Immediately after implementation, Vitalacy’s automated hand hygiene compliance tracking found that the hand hygiene compliance rate was only about 20 percent when health care providers did not receive vibration alerts on their wristbands. After turning on the wristband alerts, the compliance rate increased to more than 60 percent over the course of two days.
The medical center was eventually able to increase compliance to more than 70 percent based on 225,000 observations per quarter. Infection incidence decreased both on the monitored units and medical center-wide for two consecutive quarters. Due to these initial results, the medical center is expanding the project to all patient care units (Vitalacy, 2019).
The results of various other studies have been promising. Michael et al. (2017) reports that an automated system with immediate feedback caused a rapid and sustained improvement in compliance. For example, one unit improved from 54 percent compliance over 12 months based on 88 direct observations to 98 percent compliance over 12 weeks based on 140,000 automated observations.

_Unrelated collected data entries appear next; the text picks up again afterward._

Definition with_total (v : Z) (t : Txs) : Txs :=
  mkSpanBatchTransactions v (contract_creation_bits t) (tx_sigs t) (tx_nonces t) (tx_gases t) (tx_tos t)
    (tx_datas t) (protected_bits t) (tx_types t) (legacy_tx_count t).
Definition with_contract_creation_bits (v : bytes) (t : Txs) : Txs :=
  mkSpanBatchTransactions (total_block_tx_count t) v (tx_sigs t) (tx_nonces t) (tx_gases t) (tx_tos t)
    (tx_datas t) (protected_bits t) (tx_types t) (legacy_tx_count t).
Definition with_sigs (v : list Signature) (t : Txs) : Txs :=
  mkSpanBatchTransactions (total_block_tx_count t) (contract_creation_bits t) v (tx_nonces t) (tx_gases t)
    (tx_tos t) (tx_datas t) (protected_bits t) (tx_types t) (legacy_tx_count t).
Definition with_nonces (v : list Z) (t : Txs) : Txs :=
  mkSpanBatchTransactions (total_block_tx_count t) (contract_creation_bits t) (tx_sigs t) v (tx_gases t)
    (tx_tos t) (tx_datas t) (protected_bits t) (tx_types t) (legacy_tx_count t).
Definition with_gases (v : list Z) (t : Txs) : Txs :=
  mkSpanBatchTransactions (total_block_tx_count t) (contract_creation_bits t) (tx_sigs t) (tx_nonces t) v
    (tx_tos t) (tx_datas t) (protected_bits t) (tx_types t) (legacy_tx_count t).
Definition with_tos (v : list Address) (t : Txs) : Txs :=
  mkSpanBatchTransactions (total_block_tx_count t) (contract_creation_bits t) (tx_sigs t) (tx_nonces t)
    (tx_gases t) v (tx_datas t) (protected_bits t) (tx_types t) (legacy_tx_count t).
Definition with_datas (v : list bytes) (t : Txs) : Txs :=
  mkSpanBatchTransactions (total_block_tx_count t) (contract_creation_bits t) (tx_sigs t) (tx_nonces t)
    (tx_gases t) (tx_tos t) v (protected_bits t) (tx_types t) (legacy_tx_count t).
Definition with_protected_bits (v : bytes) (t : Txs) : Txs :=
  mkSpanBatchTransactions (total_block_tx_count t) (contract_creation_bits t) (tx_sigs t) (tx_nonces t)
    (tx_gases t) (tx_tos t) (tx_datas t) v (tx_types t) (legacy_tx_count t).
Definition with_types (v : list TxType) (t : Txs) : Txs :=
  mkSpanBatchTransactions (total_block_tx_count t) (contract_creation_bits t) (tx_sigs t) (tx_nonces t)
    (tx_gases t) (tx_tos t) (tx_datas t) (protected_bits t) v (legacy_tx_count t).
Definition with_legacy_count (v : Z) (t : Txs) : Txs :=
  mkSpanBatchTransactions (total_block_tx_count t) (contract_creation_bits t) (tx_sigs t) (tx_nonces t)
    (tx_gases t) (tx_tos t) (tx_datas t) (protected_bits t) (tx_types t) v.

Another study of an electronic system shows an increase of hand hygiene compliance of 25.5 percent, a decrease of healthcare-associated MRSA infections of 42 percent from baseline, and a savings of $434,000 over the study timeframe (Kelly et al., 2016). “Across the entire hospital, periods of improved hand hygiene compliance led to lower infection rates,” the authors state. “We believe the monitoring system aided nursing leadership’s ability to drive change and improve staff performance, by providing real-time reliable (compliance) data.”
Kelly JW, et al: Electronic hand hygiene monitoring as a tool for reducing healthcare- associated methicillin-resistant Staphylococcus aureus infection. American Journal of Infection Control, 2016;44:956–957.
Michael H, et al: Durable improvement in hand hygiene compliance following implementation of an automated observation system with visual feedback. American Journal of Infection Control, 2017;45:311-313.
Pidot, et al. Increasing tolerance of hospital Enterococcus faecium to hand wash alcohols. Science Translational Medicine, August 1, 2018.
Vaughan VM, et al. Antibiotic stewardship teams and Clostridioides difficile practices in United States hospitals: A national survey in The Joint Commission antibiotic stewardship standard era. Infection Control & Hospital Epidemiology, Feb. 2020;41(2):143-148.
Vitalacy, Inc. Finding new ways to prevent healthcare-acquired infections and conditions. 2019.